T. : Pour aboutir à ce référentiel, quelle méthodologie avez-vous adoptée ?
A.S. : Ce référentiel a été co-construit avec l’ensemble des partenaires de Sidaction en Afrique de l’Ouest et du Centre, lors d’un atelier organisé à Yaoundé en 2024, dans le cadre du porgamme TREMPLINS 2 soutenu par l’Agence française de développement (AFP). L’objectif de cet atelier était d’établir des valeurs communes qu’on attachait tous et toutes à l’idée d’un accueil de qualité. Une fois ces valeurs générales définies, il s’agissait ensuite d’être plus précis et d’identifier les actions et les indicateurs qui nous permettraient de vérifier et d’améliorer la qualité de l’accueil au dépistage ou lors de la prise en charge et du suivi.
T. : Comment les partenaires de Sidaction pourront-ils utiliser cet outil ?

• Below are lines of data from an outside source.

(** * The research-orchestration workflow and its counterfactual validator

    A shallow embedding of [app/validation/metrics.py],
    [app/validation/counterfactual.py], [app/orchestration/agents.py],
    [app/orchestration/state.py] and [app/orchestration/graph.py].

    Modelling conventions.
    - A Python [float] is a [pyfloat]: an exact rational, one of the two
      infinities, or NaN.  Decimal literals denote the rational they spell
      (0.2 is 1/5) and arithmetic is exact; rounding is not modelled.
    - A Python [int] is a [Z]; a [str] is a [string] of ASCII characters.
    - A [Dict[str, Any]] is a [gmap string value]; [value] is the dynamic
      type of the objects stored in the artifacts and the reports.
    - A raised exception is the [Raise] case of [result]; the error monad
      threads it through the callers.
    - The pause flag, the approval flag and the data tools are read from a
      [world], one snapshot per node execution. *)

From Stdlib Require Import QArith ZArith String Ascii List Bool Lia Lqa.
From stdpp Require Import gmap strings list fin_maps.
Import ListNotations.

#[local] Set Warnings "-register-all".
#[local] Open Scope Z_scope.

(** ** Python floats *)

Inductive pyfloat := Fin (q : Q) | PInf | NInf | NaN.

Definition Qlt_bool (a b : Q) : bool := negb (Qle_bool b a).
(** X20: [get_cityscapes_loader] passes the split check twice: it reads
    the image archive first with the split 'train' and then with 'val'
    (the canonical name of 'validate'), then creates the training loader
    and then the validation loader, both with shuffling and pinned memory,
    and it fails exactly as the first of these four steps that fails.  The
    training dataset has the label transform, the validation dataset has
    none. *)
Theorem get_cityscapes_loader_reads {Entry Transform Loader : Type}
    (join : string -> string -> string)
    (make_dataset_ : string -> option string -> result (list Entry))
    (image_transforms label_transforms : Transform)
    (joint_transforms : Z * Z -> Transform)
    (DataLoader :
       @Cityscapes.Cityscapes Entry Transform -> Z -> bool -> Z -> bool
       -> result Loader)
    (root : string) (image_shape : Z * Z) (tb vb nw : Z) :
  get_cityscapes_loader join make_dataset_ image_transforms label_transforms
    joint_transforms DataLoader root image_shape tb vb nw
  = (train_paths ←
       make_dataset_ (join root "leftImg8bit_trainvaltest.zip")
         (Some "train");
     validate_paths ←
       make_dataset_ (join root "leftImg8bit_trainvaltest.zip")
         (Some "val");
     train_loader ←
       DataLoader
         {| Cityscapes.image_zip_file :=
              join root "leftImg8bit_trainvaltest.zip";
            Cityscapes.label_zip_file := join root "gtFine_trainvaltest.zip";
            Cityscapes.split := Some "train";
            Cityscapes.image_transform := Some image_transforms;
            Cityscapes.label_transform := Some label_transforms;
            Cityscapes.joint_transform := Some (joint_transforms image_shape);
            Cityscapes.image_paths := train_paths |} tb true nw true;
     validate_loader ←
       DataLoader
         {| Cityscapes.image_zip_file :=
              join root "leftImg8bit_trainvaltest.zip";
            Cityscapes.label_zip_file := join root "gtFine_trainvaltest.zip";
            Cityscapes.split := Some "val";
            Cityscapes.image_transform := Some image_transforms;
            Cityscapes.label_transform := None;
            Cityscapes.joint_transform := Some (joint_transforms image_shape);
            Cityscapes.image_paths := validate_paths |} vb true nw true;
     Ret (train_loader, validate_loader)).
Proof.
  unfold get_cityscapes_loader, Cityscapes.__init__.
  rewrite !bool_decide_eq_true_2
    by (apply elem_of_dom; rewrite SPLIT_NAME_MAPPING_lookup; simpl; eauto).
  step. rewrite !SPLIT_NAME_MAPPING_lookup. simpl.
  destruct (make_dataset_ _ (Some "train")); [step | done | done].
  by destruct (make_dataset_ _ (Some "val")).
Qed.
(** * LinDB core: field store, tag search and job manager

    A shallow embedding of
      - [tsdb/memdb/field_store.go]  (package memdb:  fieldStore),
      - [tag_search.go]              (package query:  tagSearch),
      - [job_manager.go]             (package parallel: jobManager),
    followed by the properties of these three components.

    Conventions.  Go's [int64] is a [Z] with the wrap-around of two's
    complement written out ([Int64.wrap]).  Slices are lists, indices are
    [nat].  Pointers to mutable objects (the segment stores held by a field
    store) are locations into an explicit heap.  Collaborators that live
    outside the embedded files (segment store, task manager, metadata index)
    are type classes or records of functions, the Go interfaces they are. *)

From Stdlib Require Import ZArith Lia.
From stdpp Require Import base tactics option list gmap strings pretty sorting.

Open Scope Z_scope.

(** Go's [error] values are represented by their message. *)
Definition error := string.

(** Results of calls that return [(value, error)]. *)
Inductive result (A : Type) : Type :=
| Ok (a : A)
| Err (e : error).
Arguments Ok {A} a.
Arguments Err {A} e.

(** ** 64-bit signed integers *)
Module Int64.

Definition min_int : Z := - 2 ^ 63.
Definition max_int : Z := 2 ^ 63 - 1.

(** The value of an integer expression after truncation to 64 bits. *)
Definition wrap (z : Z) : Z := (z + 2 ^ 63) mod 2 ^ 64 - 2 ^ 63.

Definition add (a b : Z) : Z := wrap (a + b).
Definition mul (a b : Z) : Z := wrap (a * b).

Definition in_range (z : Z) : Prop := min_int <= z <= max_int.

End Int64.

(** ** Package sort of the Go standard library *)
Module sort.

(** [sort.Search]: binary search for the least index in [0, n) at which
    [f] holds ([n] if there is none).  The loop
      [for i < j { h := int(uint(i+j) >> 1); if !f(h) { i = h + 1 } else { j = h } }]
    runs at most [j - i] times, which is the fuel given by [Search]. *)
Fixpoint search_loop (fuel : nat) (f : nat -> bool) (i j : nat) : nat :=
  match fuel with
  | O => i
  | S fuel' =>
      if (i <? j)%nat then
        let h := ((i + j) / 2)%nat in
        if negb (f h) then search_loop fuel' f (h + 1)%nat j
        else search_loop fuel' f i h
      else i
  end.

Definition Search (n : nat) (f : nat -> bool) : nat := search_loop n f 0%nat n.

(** [sort.Sort] over a [Less] function.  The library's algorithm is not
    part of the repository; it is embedded as an insertion sort.  A field
    store only ever sorts segments with pairwise distinct family times,
    for which every sorting algorithm returns the same slice. *)
Section Sort.
Context {A : Type} (less : A -> A -> bool).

A.S. : Concrètement, ce référentiel prend la forme d’un fichier Excel subdivisé en plusieurs onglets, chacun correspondant à un volet spécifique de l’accueil : l’environnement de la structure, le respect de la confidentialité, la communication, l’organisation, les ressources humaines et le renforcement des capacités. Chaque volet est lui-même décliné en différents items permettant de diagnostiquer plus finement l’état d’une structure au regard de la qualité de l’accueil et d’identifier les axes d’amélioration.
L’outil a une double fonction : il sert en premier lieu à réaliser un autodiagnostic interne, en incitant les équipes à se poser les bonnes questions, et à y répondre de manière transparente. Ce diagnostic permet d’obtenir une première vision, de comprendre ce qui est déjà en place en matière de qualité de l’accueil. Sur cette base, les structures peuvent ensuite identifier les marges de progrès et mettre en place des actions correctives pour progresser.

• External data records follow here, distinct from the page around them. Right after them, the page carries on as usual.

(** * web2apk: build orchestration core

    A shallow embedding of the concurrency governor
    ([src/utils/buildQueue.js]), the process supervisor and build pipeline
    ([src/builder/zipBuilder.js]) and the two build handlers
    ([src/handlers/callbackHandler.js]), with the properties the
    specification states about them; then the templated build
    ([src/builder/apkBuilder.js]), the name step of the wizard
    ([src/handlers/messageHandler.js]) and the messages of
    [src/utils/progressUI.js], with further properties of the code. *)

From Stdlib Require Import ZArith NArith List Bool String Ascii Lia.
From Stdlib Require Import Floats Uint63.
From stdpp Require Import gmap list fin_maps.
Import ListNotations.

Local Open Scope Z_scope.

(** ** JavaScript values used by the sources *)

Module JS.

(** A JavaScript string is a sequence of UTF-16 code units. *)
Definition jsstring : Type := list N.

(** String literals of the sources, written as Rocq strings. *)
Definition js (s : string) : jsstring :=
  List.map N_of_ascii (list_ascii_of_string s).

Definition cu_eqb (a b : N) : bool := N.eqb a b.

Fixpoint str_eqb (s t : jsstring) : bool :=
  match s, t with
  | [], [] => true
  | a :: s', b :: t' => cu_eqb a b && str_eqb s' t'
  | _, _ => false
  end.

(** [s.startsWith(p)], comparing code units with [eqb]. *)
Fixpoint startsWithBy (eqb : N -> N -> bool) (p s : jsstring) : bool :=
  match p, s with
  | [], _ => true
  | _ :: _, [] => false
  | a :: p', b :: s' => eqb a b && startsWithBy eqb p' s'
  end.

Definition startsWith (s p : jsstring) : bool := startsWithBy cu_eqb p s.

(** [s.includes(p)]. *)
Fixpoint includesBy (eqb : N -> N -> bool) (p s : jsstring) : bool :=
  startsWithBy eqb p s ||
  match s with
  | [] => false
  | _ :: s' => includesBy eqb p s'
  end.

Definition includes (s p : jsstring) : bool := includesBy cu_eqb p s.

(** [s.endsWith(p)]. *)
Definition endsWith (s p : jsstring) : bool :=
  startsWith (rev s) (rev p).

(** [s.substring(0, n)]. *)
Definition substring0 (n : nat) (s : jsstring) : jsstring := firstn n s.

(** WhiteSpace and LineTerminator code units, the ones [trim] and
    [parseInt] strip. *)
Definition isLineTerminator (c : N) : bool :=
  (N.eqb c 10 || N.eqb c 13 || N.eqb c 8232 || N.eqb c 8233)%N.

Definition isWhiteSpace (c : N) : bool :=
  ((N.leb 9 c && N.leb c 13) || N.eqb c 32 || N.eqb c 160 || N.eqb c 5760
   || (N.leb 8192 c && N.leb c 8202) || N.eqb c 8232 || N.eqb c 8233
   || N.eqb c 8239 || N.eqb c 8287 || N.eqb c 12288 || N.eqb c 65279)%N.

(** The truth value of [l.trim()]: a string is truthy when not empty. *)
Definition nonBlank (l : jsstring) : bool :=
  existsb (fun c => negb (isWhiteSpace c)) l.

(** ASCII case folding, which is what the [i] flag of a regular
    expression amounts to for the ASCII literals of the sources. *)
Definition lowerAscii (c : N) : N :=
  if (N.leb 65 c && N.leb c 90)%N then (c + 32)%N else c.

Definition cu_eqb_ci (a b : N) : bool :=
  N.eqb (lowerAscii a) (lowerAscii b).

(** [s.split('\n')]. *)
Fixpoint splitLines (s : jsstring) : list jsstring :=
  match s with
  | [] => [[]]
  | c :: s' =>
      if N.eqb c 10 then [] :: splitLines s'
      else match splitLines s' with
           | [] => [[c]]
           | l :: ls => (c :: l) :: ls
           end
  end.

(** [a.join('\n')]. *)
Fixpoint joinLines (ls : list jsstring) : jsstring :=
  match ls with
  | [] => []
  | [l] => l
  | l :: ls' => l ++ 10%N :: joinLines ls'
  end.

(** [a.slice(-n)]: the last [n] elements. *)
Definition sliceLast {A} (n : nat) (l : list A) : list A :=
  skipn (length l - n) l.

(** A number as [parseInt] returns it. The two zeros are not told apart
    (both are falsy), and an integer is kept exact rather than rounded to
    a double: rounding is monotone and fixes the integers 1 to 4, so the
    clamp applied to the result is not affected. *)
Inductive number := NaN | Num (z : Z).

Definition digitValue (c : N) : option Z :=
  if (N.leb 48 c && N.leb c 57)%N then Some (Z.of_N c - 48)
  else if (N.leb 97 c && N.leb c 122)%N then Some (Z.of_N c - 87)
  else if (N.leb 65 c && N.leb c 90)%N then Some (Z.of_N c - 55)
  else None.

(** The longest prefix of digits of radix [R], as an integer. *)
Fixpoint parseDigits (R : Z) (s : jsstring) (acc : option Z) : option Z :=
  match s with
  | [] => acc
  | c :: s' =>
      match digitValue c with
      | Some d =>
          if d <? R
          then parseDigits R s' (Some (R * default 0 acc + d))
          else acc
      | None => acc
      end
  end.

Fixpoint trimStart (s : jsstring) : jsstring :=
  match s with
  | c :: s' => if isWhiteSpace c then trimStart s' else s
  | [] => []
  end.

(** [parseInt(s)] with no radix argument. *)
Definition parseInt (input : jsstring) : number :=
  let s := trimStart input in
  let '(sign, s) :=
    match s with
    | c :: s' =>
        if N.eqb c 45 then (-1, s')
        else if N.eqb c 43 then (1, s')
        else (1, s)
    | [] => (1, s)
    end in
  let '(R, s) :=
    match s with
    | c0 :: c1 :: s' =>
        if (N.eqb c0 48 && (N.eqb c1 120 || N.eqb c1 88))%bool
        then (16, s') else (10, s)
    | _ => (10, s)
    end in
  match parseDigits R s None with
  | None => NaN
  | Some m => Num (sign * m)
  end.

(** [x || d] on numbers: [NaN] and zero are falsy. *)
Definition orElse (x : number) (d : Z) : Z :=
  match x with
  | NaN => d
  | Num z => if z =? 0 then d else z
  end.

(** Decimal rendering of an integer in a template literal. *)
Fixpoint digitsOf (fuel : nat) (n : N) (acc : jsstring) : jsstring :=
  match fuel with
  | O => acc
  | S fuel' =>
      let acc' := (48 + n mod 10)%N :: acc in
      if (n / 10 =? 0)%N then acc' else digitsOf fuel' (n / 10)%N acc'
  end.

Definition showZ (z : Z) : jsstring :=
  let n := Z.to_N (Z.abs z) in
  let ds := digitsOf (S (N.to_nat (N.log2 n))) n [] in
  if z <? 0 then 45%N :: ds else ds.

(** The signals [child.kill] is called with: [SIGTERM], the default, asks
    the process to end; [SIGKILL] ends it. *)
Inductive Signal := SIGTERM | SIGKILL.

(** [a.findIndex(f)]. *)
Fixpoint findIndex {A} (f : A -> bool) (l : list A) : Z :=
  match l with
  | [] => -1
  | x :: l' =>
      if f x then 0
      else let i := findIndex f l' in if i <? 0 then -1 else i + 1
  end.

End JS.

Import JS.

(** ** The concurrency governor: [class BuildQueue] *)

Module Queue.

(** A slot of [activeBuilds]: [{ startTime, lastActivity }]. *)
Record BuildSlot := mkSlot { startTime : Z; lastActivity : Z }.

(** The instance state. [activeBuilds] is a [Map] keyed by the chat id; its
    insertion order is only read by [getCurrentBuild], which is not
    modelled. [MAX_BUILD_TIME] and [INACTIVITY_TIMEOUT] are assigned once
    by the constructor and never again. *)
Record BuildQueue := mkQueue {
  maxConcurrent : Z;
  activeBuilds : gmap Z BuildSlot
}.

Definition MAX_BUILD_TIME : Z := 45 * 60 * 1000.
Definition INACTIVITY_TIMEOUT : Z := 10 * 60 * 1000.

(** [process.env.MAX_CONCURRENT_BUILDS]: a string, or [undefined] when the
    variable is not set; [parseInt] converts its argument to a string. *)
Definition envString (v : option jsstring) : jsstring :=
  match v with
  | Some s => s
  | None => js "undefined"
  end.

Definition constructor (env : option jsstring) : BuildQueue :=
  let m := orElse (parseInt (envString env)) 1 in
  {| maxConcurrent := Z.max 1 (Z.min m 4); activeBuilds := ∅ |}.

(** The optional argument [chatId = null] of [updateActivity] and
    [forceRelease]: [None] when omitted. [if (chatId)] holds for a number
    other than zero. *)
Definition truthy (chatId : option Z) : bool :=
  match chatId with
  | Some z => negb (z =? 0)
  | None => false
  end.

Definition has (q : BuildQueue) (chatId : Z) : bool :=
  match activeBuilds q !! chatId with
  | Some _ => true
  | None => false
  end.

Sa deuxième fonction pourra être celle d’un outil d’accompagnement pour Sidaction envers ses partenaires : lorsque des marges de progression sont identifiées via l’autodiagnostic, les structures pourront solliciter des appuis personnalisés à Sidaction, ou d’autres organisations, pour améliorer leurs pratiques.
T. : Cet outil vise-t-il également à ramener certains publics vulnérables et stigmatisés vers les centres de soins ?

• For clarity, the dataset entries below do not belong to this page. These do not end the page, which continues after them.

(** With length 0, [StoreByteSequence] changes nothing and returns true. *)
Lemma StoreByteSequence_empty fuel addr chrs ram :
  StoreByteSequence fuel addr (Some chrs) 0 ram = Ok true ram [].
Proof. destruct fuel; reflexivity. Qed.

(** When [StoreByteSequence] returns, it returns true and
    [LoadByteSequence] reads the stored bytes back, also across page
    boundaries. *)
Lemma StoreByteSequence_LoadByteSequence fuel ram addr chrs length b ram' :
  wf ram -> Forall is_byte chrs ->
  0 <= length <= 2 ^ 64 -> Z.to_nat length = List.length chrs ->
  runs_to (StoreByteSequence fuel addr (Some chrs) length) ram b ram' ->
  b = true /\ runs_to (LoadByteSequence addr length) ram' chrs ram'.
Proof.
  intros Hwf Hbytes Hrange Hlen Hrun.
  apply StoreByteSequence_runs in Hrun as (? & [= <-] & Hrun).
  apply runs_to_bind in Hrun as ([] & ram1 & Hstore & Hrun).
  apply runs_to_bind in Hrun as ([] & ram2 & Hocc & Hret).
  apply runs_to_ret in Hret as [<- <-]. split; [reflexivity|].
  apply IncrementOccupiedValue_same_bytes in Hocc.
  apply LoadByteSequence_holds; [|exact Hlen].
  apply (same_bytes_holds _ _ _ _ Hocc).
  destruct Hstore as [log Hstore].
  rewrite store_loop_store_list in Hstore by (simpl; lia).
  simpl (Z.to_nat 0) in Hstore.
  rewrite drop_0, take_ge, Z.add_0_r, store_list_u64 in Hstore by lia.
  eapply store_list_holds; [exact Hwf|exact Hbytes|lia|exists log; exact Hstore].
Qed.

Lemma wf_store_loop addr chrs n : forall i ram ram',
  wf ram -> runs_to (store_loop addr chrs i n) ram tt ram' -> wf ram'.
Proof.
  induction n as [|n IH]; intros i ram ram' Hwf Hrun; cbn [store_loop] in Hrun.
  - apply runs_to_ret in Hrun as [_ <-]. exact Hwf.
  - apply runs_to_bind in Hrun as ([] & ram1 & H1 & H2).
    eapply IH; [|exact H2]. eapply wf_StoreByte; eassumption.
Qed.

(** The stores keep the store well-formed. *)
Lemma wf_StoreByteSequence fuel addr chrs length ram b ram' :
  wf ram -> runs_to (StoreByteSequence fuel addr chrs length) ram b ram' -> wf ram'.
Proof.
  intros Hwf Hrun. apply StoreByteSequence_runs in Hrun as (bytes & -> & Hrun).
  apply runs_to_bind in Hrun as ([] & ram1 & Hstore & Hrun).
  apply runs_to_bind in Hrun as ([] & ram2 & Hocc & Hret).
  apply runs_to_ret in Hret as [_ <-].
  apply IncrementOccupiedValue_same_bytes in Hocc.
  eapply same_bytes_wf; [exact Hocc|]. eapply wf_store_loop; eassumption.
Qed.

Lemma wf_StoreEightBytesFast addr value ram ram' :
  wf ram -> runs_to (StoreEightBytesFast addr value) ram tt ram' -> wf ram'.
Proof.
  intros Hwf Hrun. apply StoreEightBytesFast_runs in Hrun; [|exact Hwf].
  eapply wf_store_list; eassumption.
Qed.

A.S. : Oui, tout à fait. Plus une personne est vulnérable (en raison de son état de santé, de sa situation socio-économique, de son orientation sexuelle ou de genre, etc.), plus elle est éloignée des soins. En améliorant la qualité de l’accueil, nous agissons directement sur les facteurs de stigmatisation et de discrimination. Toutefois, ce n’est pas un outil spécifique aux populations vulnérables, sachant qu’il peut être utilisé par toute structure recevant des personnes pour le dépistage ou la prise en charge du VIH, la première source de stigmatisation étant liée au statut sérologique lui-même.
Cela étant dit, nous savons que la cohabitation de différents publics dans une même structure peut parfois être délicate. Cet outil vise aussi à faciliter cette cohabitation, en sensibilisant les équipes aux besoins et aux réalités de chacun 🟥
Qu’entend-on exactement par « accueil » dans une structure de soins ?
En matière de santé, l’accueil d’un patient ne se limite pas à la personne qui, à l’entrée d’une association ou d’un centre de soins, inscrit un patient sur le registre pour une consultation ou un dépistage. Il englobe l’ensemble des interactions entre les soignants et les patients, mais également des interactions avec le personnel non soignant. L’accueil, considéré au sens large, implique que tout le personnel d’une structure de prise en charge, à différents niveaux, contribue au processus de soin. L’accueil concerne ainsi toutes les relations qui se tissent au sein de la structure.